Kristina Olson, a research psychologist at the University of Washington who promotes early medical intervention for children, put it this way: “We just don’t have definitive data one way or another.” That’s why Olson is leading a study of 300 trans children that will track outcomes over 20 years, “to be able to, hopefully, answer which children should or should not transition,” she said.
But, tellingly, Olson wasn’t terminated for saying the data doesn’t exist. She was given authorization and funding to study it. Olson’s colleagues didn’t demand her resignation for her views.
Then again, Olson’s theory and views are completely the opposite of Dr. Josephson’s. She says we don’t need to be concerned—let’s go ahead and experiment with giving extreme medical interventions to innocent, vulnerable children for the next 20 years. How barbaric.
Dr. Josephson is right. We need to be concerned. We need to question the harm that is being done.
The reality is that using hormone therapy and surgery to treat gender dysphoria has never been proven effective in the long-term. In fact, the UK Guardian exposed the recklessness of using hormones and surgery in July 2004 when it published an article titled “Sex Change Surgeries Ineffective, say researchers.” University of Birmingham researchers found “no conclusive evidence that sex changes operations improve the lives of transsexuals.”
If robust, open discourse were encouraged and nurtured, not punished with demotion or job loss, better treatment would follow and many lives could be saved. We desperately need scientific debate from doctors like Dr. Josephson on all our university campuses.
I know—I identified as female for eight years. I continually hear from people who went down this same path only to regret it.
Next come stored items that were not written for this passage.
(** ** Properties *)

(** A rebuild in batches of concurrent tasks is the registration of the
    listed shards one after the other: it always ends, the index is the view
    of the registrations that were accepted, and it succeeds with [n] exactly
    when the whole listing was read and all [n] listed shards were fetched,
    validated and accepted; otherwise it reports how many were and how many
    were not, and every listed shard is counted once. *)
Theorem rebuild_is_sequential `{Blake3, HexCrate, Sha2, Lz4, FileReads} views items :
  exists index' answer log,
    rebuild_from_storage views index_new items = Some (index', answer) /\
    (exists answers, accepts [] (registrations (results views items)) answers log) /\ represents index' log /\
    match answer with
    | Ok n => listing_ok items = true /\ results views items = map (fun r => Ok (Some r)) log /\ n = length log
    | Err counts => total_count counts = length log /\
        (total_count counts + failure_count counts = length (listed items))%nat /\
        listing_failed counts = negb (listing_ok items) /\ (listing_ok items = true -> (0 < failure_count counts)%nat)
    | Panic => False
    end.
Proof.
  destruct (rebuild_spec views items) as (index' & counts & k & -> & (Ha & Hr & _ & _ & Ht & Hs & Hall) & Hlf).
  cbn [app Nat.add] in *. rewrite length_results in Hs. eexists _, _, k. split; [done|]. split; [done|]. split; [done|]. rewrite Hlf.
  destruct (Nat.ltb_spec 0 (failure_count counts)); cbn [orb].
  - done.
  - destruct (listing_ok items); cbn [negb].
    + split; [done|]. split; [apply Hall; lia|done].
    + split; [done|]. split; [lia|]. split; [by rewrite Hlf|done].
Qed.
So many have written that I wrote a book, Trans Life Survivors, that includes 30 representative stories.
The current protocol of affirming children and prescribing cross-sex hormones and surgeries harms vulnerable, hurting people who deserve better. It’s high time to open the gates to robust scientific debate on transgender health, medicine, and outcomes.
Perhaps it can start with justice and compensation for Dr. Josephson.